[Records from a data collection]
Lemma Merge_fills_gap_witness :
  Mysql56_Merge (Some (one_server sid_a [Interval 10 20]))
    (Some (Set56 (Some (one_server sid_a [Interval 1 2])))) =
    Some (Set56 (Some (one_server sid_a [Interval 1 20]))) /\
  has (Some (one_server sid_a [Interval 1 20])) sid_a 3 /\
  ~ has (Some (one_server sid_a [Interval 10 20])) sid_a 3 /\
  ~ has (Some (one_server sid_a [Interval 1 2])) sid_a 3.
Proof. apply (Merge_fills_gap sid_a 1 2 10 20); done. Defined.
(** [MariadbGTID.GTIDSet]. *)
Definition MariadbGTID_GTIDSet (gtid : MariadbGTID) : MariadbGTIDSet :=
  Some {[Domain gtid := gtid]}.

Definition mdb_entries (gtidSet : MariadbGTIDSet) : list (Z * MariadbGTID) :=
  map_to_list (default ∅ gtidSet).

(** The sorted domains, as [String] and [Last] compute them. *)
Definition domains (gtidSet : MariadbGTIDSet) : list Z :=
  SortFunc Z.ltb (mdb_entries gtidSet).*1.

(** [gtidSet[domain]], the zero GTID when absent. *)
Definition mdb_get (gtidSet : MariadbGTIDSet) (domain : Z) : MariadbGTID :=
  default {| Domain := 0; MServer := 0; MSequence := 0 |} (default ∅ gtidSet !! domain).

(** [MariadbGTIDSet.String]. *)
Definition MariadbGTIDSet_String (gtidSet : MariadbGTIDSet) : list byte :=
  strings.Join comma ((fun domain => MariadbGTID_String (mdb_get gtidSet domain)) <$> domains gtidSet).

(** [MariadbGTIDSet.Last]; it indexes with [-1] when the set is empty. *)
Definition MariadbGTIDSet_Last (gtidSet : MariadbGTIDSet) : outcome (list byte) :=
  lastGTID ← index (domains gtidSet) (zlen (mdb_entries gtidSet) - 1);
  Ret (MariadbGTID_String (mdb_get gtidSet lastGTID)).

(** [MariadbGTIDSet.ContainsGTID]. *)
Definition Mariadb_ContainsGTID (gtidSet : MariadbGTIDSet) (other : option GTID) : bool :=
  match other with
  | None => true
  | Some (GtidMariadb mdbOther) =>
      match default ∅ gtidSet !! Domain mdbOther with
      | None => false
      | Some gtid => MSequence mdbOther <=? MSequence gtid
      end
  | Some _ => false
  end.

(** [MariadbGTIDSet.Contains]. *)
Definition Mariadb_Contains (gtidSet : MariadbGTIDSet) (other : option GTIDSet) : bool :=
  match other with
  | Some (SetMariadb mdbOther) =>
      forallb (fun '(_, gtid) => Mariadb_ContainsGTID gtidSet (Some (GtidMariadb gtid)))
        (mdb_entries mdbOther)
  | _ => false
  end.

(** [MariadbGTIDSet.Equal]. *)
Definition Mariadb_Equal (gtidSet : MariadbGTIDSet) (other : option GTIDSet) : bool :=
  match other with
  | Some (SetMariadb mdbOther) =>
      (zlen (mdb_entries gtidSet) =? zlen (mdb_entries mdbOther)) &&
      forallb (fun '(domain, gtid) =>
        match default ∅ mdbOther !! domain with
        | None => false
        | Some otherGTID => bool_decide (gtid = otherGTID)
        end) (mdb_entries gtidSet)
  | _ => false
  end.

(** [deepCopy]. *)
Definition mdb_deepCopy (gtidSet : MariadbGTIDSet) : mdbmap :=
  range_collect (fun _ gtid => Some gtid) (mdb_entries gtidSet).

(** [addGTID], on the freshly copied map. *)
Definition mdb_addGTID (gtidSet : mdbmap) (otherGTID : MariadbGTID) : mdbmap :=
  match gtidSet !! Domain otherGTID with
  | None => <[Domain otherGTID := otherGTID]> gtidSet
  | Some gtid =>
      if MSequence gtid <? MSequence otherGTID
      then <[Domain otherGTID := otherGTID]> gtidSet else gtidSet
  end.

(** [MariadbGTIDSet.AddGTID]. *)
Definition Mariadb_AddGTID (gtidSet : MariadbGTIDSet) (other : option GTID) : MariadbGTIDSet :=
  match other with
  | Some (GtidMariadb mdbOther) => Some (mdb_addGTID (mdb_deepCopy gtidSet) mdbOther)
  | _ => gtidSet
  end.

(** The body of [Intersect]'s loop; it reads the map it fills. *)
Definition mdb_intersect_step (newSet : mdbmap) (otherGTID : MariadbGTID) : mdbmap :=
  match newSet !! Domain otherGTID with
  | None => newSet
  | Some gtid =>
      if MSequence otherGTID <? MSequence gtid
      then <[Domain otherGTID := otherGTID]> newSet
      else <[Domain otherGTID := gtid]> newSet
  end.

(** [MariadbGTIDSet.Intersect]; [None] is the nil interface. *)
Definition Mariadb_Intersect (gtidSet : MariadbGTIDSet) (other : option GTIDSet) : option GTIDSet :=
  match gtidSet, other with
  | Some _, Some (SetMariadb mdbOther) =>
      Some (SetMariadb (Some (foldl mdb_intersect_step ∅ (mdb_entries mdbOther).*2)))
  | _, _ => None
  end.

(** [MariadbGTIDSet.Union]; [None] is the nil interface. *)
Definition Mariadb_Union (gtidSet : MariadbGTIDSet) (other : option GTIDSet) : option GTIDSet :=
  match gtidSet, other with
  | None, Some _ => other
  | Some _, Some (SetMariadb mdbOther) =>
      Some (SetMariadb (Some (foldl mdb_addGTID (mdb_deepCopy gtidSet) (mdb_entries mdbOther).*2)))
  | _, _ => Some (SetMariadb gtidSet)
  end.

(** ** What sets denote *)

Definition mdb_has (gtidSet : MariadbGTIDSet) (domain n : Z) : Prop :=
  exists g, default ∅ gtidSet !! domain = Some g /\ n <= MSequence g.

Definition mdb_gtid_ok (g : MariadbGTID) : Prop :=
  0 <= Domain g < 2 ^ 32 /\ 0 <= MServer g < 2 ^ 32 /\ 0 <= MSequence g < 2 ^ 64.

(** Each GTID is stored under its own domain, and its fields fit their widths. *)
Definition mdb_ok (m : mdbmap) : Prop :=
  forall domain g, m !! domain = Some g -> Domain g = domain /\ mdb_gtid_ok g.

Lemma mdb_deepCopy_eq gtidSet : mdb_deepCopy gtidSet = default ∅ gtidSet.
Proof.
  apply map_eq. intros d. unfold mdb_deepCopy, mdb_entries.
  rewrite (range_collect_lookup _ (default ∅ gtidSet)) by done.
  by destruct (default ∅ gtidSet !! d).
Qed.

Lemma elem_of_mdb_entries gtidSet d g :
  (d, g) ∈ mdb_entries gtidSet <-> default ∅ gtidSet !! d = Some g.
Proof. apply elem_of_map_to_list. Qed.

Lemma elem_of_mdb_values m g :
  mdb_ok m -> g ∈ (mdb_entries (Some m)).*2 <-> m !! Domain g = Some g.
Proof.
  intros Hm. rewrite list_elem_of_fmap. split.
  - intros ([d g'] & -> & H%elem_of_mdb_entries). simpl in *. by destruct (Hm d g' H) as [-> _].
  - intros H. exists (Domain g, g). split; [done|]. by apply elem_of_mdb_entries.
Qed.

Lemma mdb_ok_insert m g : mdb_ok m -> mdb_gtid_ok g -> mdb_ok (<[Domain g := g]> m).
Proof.
  intros Hm Hg d g'. rewrite lookup_insert_Some. intros [[<- <-]|[_ H]]; [done|by apply Hm].
Qed.
(** [readColumnDefinitionType], of the packet. *)
Definition parse_column_type (index : Z) (colDef : list byte) : outcome (result query_error Field) :=
  skip_or (skipLenEncString colDef 0) (ColCatalog index) (fun pos =>
  skip_or (skipLenEncString colDef pos) (ColSchema index) (fun pos =>
  skip_or (skipLenEncString colDef pos) (ColTable index) (fun pos =>
  skip_or (skipLenEncString colDef pos) (ColOrgTable index) (fun pos =>
  skip_or (skipLenEncString colDef pos) (ColName index) (fun pos =>
  skip_or (skipLenEncString colDef pos) (ColOrgName index) (fun pos =>
  let pos := add64 pos 1 in
  read_or (readUint16 colDef pos) (ColCharset index) (fun _ pos =>
  read_or (readUint32 colDef pos) (ColLength index) (fun _ pos =>
  read_or (readByte colDef pos) (ColType index) (fun t pos =>
  read_or (readUint16 colDef pos) (ColFlags index) (fun flags _ =>
  match MySQLToType (b2z t) flags with
  | Err _ => malformed_packet (ColMySQLType (b2z t) flags index)
  | Ok typ => Ret (Ok (type_field typ))
  end)))))))))).

(** [parseRow], with [readLenEncStringAsBytesCopy]. *)
Fixpoint parse_row (fields : list Field) (data : list byte) (pos : Z) : outcome (result query_error (list Value)) :=
  match fields with
  | [] => Ret (Ok [])
  | f :: fields =>
      b ← index data pos;
      if b2z b =? NullValue then
        vs ←? parse_row fields data (add64 pos 1);
        Ret (Ok (NULL :: vs))
      else
        read_or (readLenEncStringAsBytesCopy data pos) DecodingString (fun s pos =>
          vs ←? parse_row fields data pos;
          Ret (Ok (MakeTrusted (f_Type f) s :: vs)))
  end.

Definition parseRow (data : list byte) (fields : list Field) : outcome (result query_error (list Value)) := parse_row fields data 0.

(** *** Reading packets

    The functions that loop over packets or over the session state of one have fuel, and give [None] when it is used up. *)
Definition query_io (A : Type) : Type := Conn -> option (outcome (result query_error A * Conn)).

#[export] Instance query_ret : MRet query_io := fun A a c => Some (Ret (Ok a, c)).
#[export] Instance query_bind : MBind query_io := fun A B k m c =>
  match m c with
  | Some (Ret (Ok a, c)) => k a c
  | Some (Ret (Err e, c)) => Some (Ret (Err e, c))
  | Some Panic => Some Panic
  | None => None
  end.

Definition query_fail {A} (e : query_error) : query_io A := fun c => Some (Ret (Err e, c)).
Definition query_panic {A} : query_io A := fun _ => Some Panic.

(** A packet is read, [body] makes something of it, and the packet is recycled. *)
Definition with_packet {A} (body : Conn -> list byte -> option (outcome (result query_error A))) : query_io A := fun c =>
  match readEphemeralPacket c with
  | Panic => Some Panic
  | Ret (Err e, c) => Some (Ret (Err (QueryServerLost e), c))
  | Ret (Ok data, c) =>
      match body c data with
      | None => None
      | Some Panic => Some Panic
      | Some (Ret r) => match recycleReadPacket c with Panic => Some Panic | Ret (_, c) => Some (Ret (r, c)) end
      end
  end.

Section Fuel.
Context (fuel : nat).

(** [parseOKPacket] and [ParseErrorPacket], as functions that return an error of a query. *)
Definition parsed_ok {A} (c : Conn) (data : list byte) (k : PacketOK -> outcome (result query_error A))
    : option (outcome (result query_error A)) :=
  match parseOKPacket fuel c data with
  | None => None
  | Some Panic => Some Panic
  | Some (Ret (Err e)) => Some (Ret (Err (BadPacket e)))
  | Some (Ret (Ok p)) => Some (k p)
  end.

Definition error_packet {A} (data : list byte) : outcome (result query_error A) := e ← ParseErrorPacket data; Ret (Err (QueryFailed e)).

(** [readComQueryResponse], of the packet. *)
Definition query_response (c : Conn) (data : list byte) : option (outcome (result query_error (Z * PacketOK))) :=
  match data with
  | [] => Some (malformed_packet EmptyResponse)
  | b :: _ =>
      if b2z b =? OKPacket then parsed_ok c data (fun p => Ret (Ok (0, p)))
      else if b2z b =? ErrHeader then Some (error_packet data)
      else if b2z b =? 0xfb then Some (Ret (Err NotImplemented))
      else Some (
        '(n, pos, ok) ← readLenEncInt data 0;
        if negb ok then malformed_packet NoColumnNumber
        else if negb (pos =? zlen data) then malformed_packet ExtraData
        else Ret (Ok (int64 n, {| affectedRows := 0; lastInsertID := 0; statusFlags := 0; warnings := 0; info := []; sessionStateData := [] |})))
  end.

Definition readComQueryResponse : query_io (Z * PacketOK) := with_packet query_response.

(** The loop over the columns. *)
Fixpoint read_columns (wantfields : bool) (index : Z) (n : nat) : query_io (list Field) :=
  match n with
  | O => mret []
  | S n =>
      f ← with_packet (fun _ data => Some (if wantfields then parse_column index data else parse_column_type index data));
      fs ← read_columns wantfields (index + 1) n;
      mret (f :: fs)
  end.

(** The EOF packet after the columns. *)
Definition fields_end (c : Conn) (data : list byte) : option (outcome (result query_error unit)) :=
  Some (
    eof ← isEOFPacket c data;
    if eof : bool then Ret (Ok tt)
    else
      err ← isErrorPacket data;
      if err : bool then error_packet data else Ret (Err (UnexpectedPacket data))).

(** What a packet in the loop over the rows is: the end, a row too many, or a row. *)
Inductive row_packet := RowsEnd (result : SqlResult) (more : bool) (warnings : Z) | RowTooMany | OneRow (row : list Value).

Definition more_results (flags : Z) : bool := negb (Z.land flags ServerMoreResultsExists =? 0).

(** One round of the loop of [ReadQueryResult]; [fields] are the fields and [rows] the rows so far. *)
Definition row_packet_of (maxrows : Z) (wantfields : bool) (fields : list Field) (rows : option (list (list Value))) (c : Conn)
    (data : list byte) : option (outcome (result query_error row_packet)) :=
  match isEOFPacket c data with
  | Panic => Some Panic
  | Ret true =>
      let result flags info session :=
        {| r_Fields := if wantfields then Some fields else None; r_RowsAffected := 0; r_InsertID := 0; r_Rows := rows;
           r_SessionStateChanges := session; r_StatusFlags := flags; r_Info := info |} in
      if Z.land (Capabilities c) CapabilityClientDeprecateEOF =? 0 then
        Some (match parseEOFPacket data with
              | Panic => Panic
              | Ret (Err e) => Ret (Err (BadPacket e))
              | Ret (Ok (warnings, flags)) => Ret (Ok (RowsEnd (result flags [] []) (more_results flags) warnings))
              end)
      else
        parsed_ok c data (fun p =>
          Ret (Ok (RowsEnd (result (statusFlags p) (info p) (sessionStateData p)) (more_results (statusFlags p)) (warnings p))))
  | Ret false =>
      Some (
        err ← isErrorPacket data;
        if err : bool then error_packet data
        else if Z.of_nat (length (elems rows)) =? maxrows then Ret (Ok RowTooMany)
        else row ←? parseRow data fields; Ret (Ok (OneRow row)))
  end.
End Fuel.

(** [drainResults]. *)
Fixpoint drainResults (fuel : nat) : query_io unit :=
  match fuel with
  | O => fun _ => None
  | S fuel =>
      eof ← with_packet (fun c data => Some (
        eof ← isEOFPacket c data;
        if eof : bool then Ret (Ok true)
        else
          err ← isErrorPacket data;
          if err : bool then error_packet data else Ret (Ok false)));
      if eof : bool then mret tt else drainResults fuel
  end.

(** The loop over the rows. *)
Fixpoint read_rows (fuel : nat) (maxrows : Z) (wantfields : bool) (fields : list Field) (rows : option (list (list Value)))
    : query_io (SqlResult * bool * Z) :=
  match fuel with
  | O => fun _ => None
  | S fuel' =>
      p ← with_packet (row_packet_of fuel maxrows wantfields fields rows);
      match p with
      | RowsEnd result more warnings => mret (result, more, warnings)
      | RowTooMany => _ ← drainResults fuel'; query_fail (RowCountExceeded maxrows)
      | OneRow row => read_rows fuel' maxrows wantfields fields (append_one rows row)
      end
  end.

(** [ReadQueryResult]: the result, whether there are more, and the number of warnings. *)
Definition ReadQueryResult (fuel : nat) (maxrows : Z) (wantfields : bool) : query_io (SqlResult * bool * Z) :=
  '(colNumber, packetOk) ← readComQueryResponse fuel;
  if colNumber =? 0 then
    mret ({| r_Fields := None; r_RowsAffected := affectedRows packetOk; r_InsertID := lastInsertID packetOk; r_Rows := None;
             r_SessionStateChanges := sessionStateData packetOk; r_StatusFlags := statusFlags packetOk; r_Info := info packetOk |},
          more_results (statusFlags packetOk), warnings packetOk)
  else if colNumber <? 0 then query_panic
  else
    fields ← read_columns wantfields 0 (Z.to_nat colNumber);
    _ ← (fun c => if Z.land (Capabilities c) CapabilityClientDeprecateEOF =? 0 then with_packet fields_end c else Some (Ret (Ok tt, c)));
    read_rows fuel maxrows wantfields fields None.

(** [ExecuteFetchMulti]. *)
Definition ExecuteFetchMulti (stale : Z -> list byte) (fuel : nat) (query : list byte) (maxrows : Z) (wantfields : bool)
    : query_io (SqlResult * bool) := fun c =>
  match WriteComQuery stale query c with
  | Panic => Some Panic
  | Ret (Err e, c) => Some (Ret (Err (QueryNotSent e), c))
  | Ret (Ok _, c) => ('(res, more, _) ← ReadQueryResult fuel maxrows wantfields; mret (res, more)) c
  end.

(** ** Packets one after the other *)

(** The packets [ps], the first of them with the sequence number [s]. *)
Inductive framed_all : Z -> list (list byte) -> list byte -> Z -> Prop :=
| framed_all_nil s : framed_all s [] [] s
| framed_all_cons s p b s1 ps b' s2 : framed s p b s1 -> framed_all s1 ps b' s2 -> framed_all s (p :: ps) (b ++ b') s2.

Lemma framed_det s p b1 s1 : framed s p b1 s1 -> forall b2 s2, framed s p b2 s2 -> b1 = b2 /\ s1 = s2.
Proof.
  induction 1 as [s p Hp|s p q b s' Hp Hf IH]; intros b2 s2 H2.
  - inversion H2 as [|s0 p' q' b' s'' Hp' Hf']; subst; [done|]. rewrite zlen_app in Hp. pose proof (zlen_nonneg q'). lia.
  - remember (p ++ q) as pq eqn:E. destruct H2 as [s p' Hp'|s p' q' b' s'' Hp' Hf']; subst.
    + rewrite zlen_app in Hp'. pose proof (zlen_nonneg q). lia.
    + symmetry in E. apply app_inj_1 in E as [-> ->]; [|unfold zlen in *; lia]. by destruct (IH _ _ Hf') as [-> ->].
Qed.

Lemma framed_all_app s ps1 ps2 b s2 : framed_all s (ps1 ++ ps2) b s2 ->
  exists b1 s1 b2, framed_all s ps1 b1 s1 /\ framed_all s1 ps2 b2 s2 /\ b = b1 ++ b2.
Proof.
  revert s b. induction ps1 as [|p ps1 IH]; intros s b H; [by exists [], s, b; split; [constructor|]|].
  inversion H as [|? ? b0 s0 ? b' ? Hp Hps]; subst. destruct (IH _ _ Hps) as (b1 & s1 & b2 & H1 & H2 & ->).
  exists (b0 ++ b1), s1, b2. split_and!; [by econstructor|done|by rewrite app_assoc].
Qed.

Lemma framed_all_total s ps : exists b s', framed_all s ps b s'.
Proof.
  revert s. induction ps as [|p ps IH]; intros s; [do 2 eexists; constructor|].
  destruct (framed_total s p) as (b & s1 & Hf). destruct (IH s1) as (b' & s2 & H). do 2 eexists. by econstructor.
Qed.

Lemma framed_sequence s p b s' : framed s p b s' -> is_sequence s'.
Proof. induction 1; [apply is_sequence_next|done]. Qed.

Lemma framed_all_sequence s ps b s' : framed_all s ps b s' -> is_sequence s -> is_sequence s'.
Proof. induction 1 as [|s p b s1 ps b' s2 Hp _ IH]; [done|]. intros _. apply IH. by eapply framed_sequence. Qed.

(** A computation that sends the packets [ps]. *)
Definition delivers {A} (m : io A) (c : Conn) (ps : list (list byte)) (a : A) : Prop :=
  forall b s, framed_all (sequence c) ps b s -> sends m c b s a.

Lemma delivers_one {A} (m : io A) c p a : (exists b s, framed (sequence c) p b s /\ sends m c b s a) -> delivers m c [p] a.
Proof.
  intros (b & s & Hf & Hs) b' s' H. inversion H as [|? ? ? ? ? ? ? Hp Hnil]; subst. inversion Hnil; subst.
  destruct (framed_det _ _ _ _ Hf _ _ Hp) as [-> ->]. by rewrite app_nil_r.
Qed.

Lemma delivers_ret {A} (a : A) c : delivers (mret a) c [] a.
Proof. intros b s H. inversion H; subst. apply sends_ret. Qed.

(** The connection after something has been sent. *)
Definition sent_from (c c' : Conn) : Prop := exists s o br, c' = set_sequence s (set_output o br c).

Lemma delivers_bind {A B} (m : io A) (k : A -> io B) c ps1 ps2 a x : delivers m c ps1 a ->
  (forall c', sent_from c c' -> delivers (k a) c' ps2 x) -> delivers (m ≫= k) c (ps1 ++ ps2) x.
Proof.
  intros Hm Hk b s H. apply framed_all_app in H as (b1 & s1 & b2 & H1 & H2 & ->). eapply sends_bind; [by apply Hm|].
  intros br Hbr. apply Hk; [by do 3 eexists|]. done.
Qed.

Lemma delivers_step {A B} (m : io A) (k : A -> io B) c a ps x : m c = Ret (Ok a, c) -> delivers (k a) c ps x -> delivers (m ≫= k) c ps x.
Proof. intros Hm Hk b s H. eapply sends_step; [done|]. by apply Hk. Qed.

Lemma write_ephemeral_delivers stale n fill out c : idle c -> fills fill out -> zlen out = n -> n + 4 <= MaxInt64 ->
  delivers (write_ephemeral stale n fill) c [out] tt.
Proof. intros. apply delivers_one. by apply write_ephemeral_sends. Qed.

Lemma sent_idle c c' : sent_from c c' -> idle c -> idle c'.
Proof. by intros (s & o & br & ->). Qed.

Lemma sent_capabilities c c' : sent_from c c' -> Capabilities c' = Capabilities c /\ StatusFlags c' = StatusFlags c.
Proof. by intros (s & o & br & ->). Qed.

_TRY IT_:
Restate word for word only the lines running from the beginning of the data to the line holding "map_to_list (default ∅ gtidSet).", both included.

_RESULT BELOW_:
Lemma Merge_fills_gap_witness :
  Mysql56_Merge (Some (one_server sid_a [Interval 10 20]))
    (Some (Set56 (Some (one_server sid_a [Interval 1 2])))) =
    Some (Set56 (Some (one_server sid_a [Interval 1 20]))) /\
  has (Some (one_server sid_a [Interval 1 20])) sid_a 3 /\
  ~ has (Some (one_server sid_a [Interval 10 20])) sid_a 3 /\
  ~ has (Some (one_server sid_a [Interval 1 2])) sid_a 3.
Proof. apply (Merge_fills_gap sid_a 1 2 10 20); done. Defined.
(** [MariadbGTID.GTIDSet]. *)
Definition MariadbGTID_GTIDSet (gtid : MariadbGTID) : MariadbGTIDSet :=
  Some {[Domain gtid := gtid]}.

Definition mdb_entries (gtidSet : MariadbGTIDSet) : list (Z * MariadbGTID) :=
  map_to_list (default ∅ gtidSet).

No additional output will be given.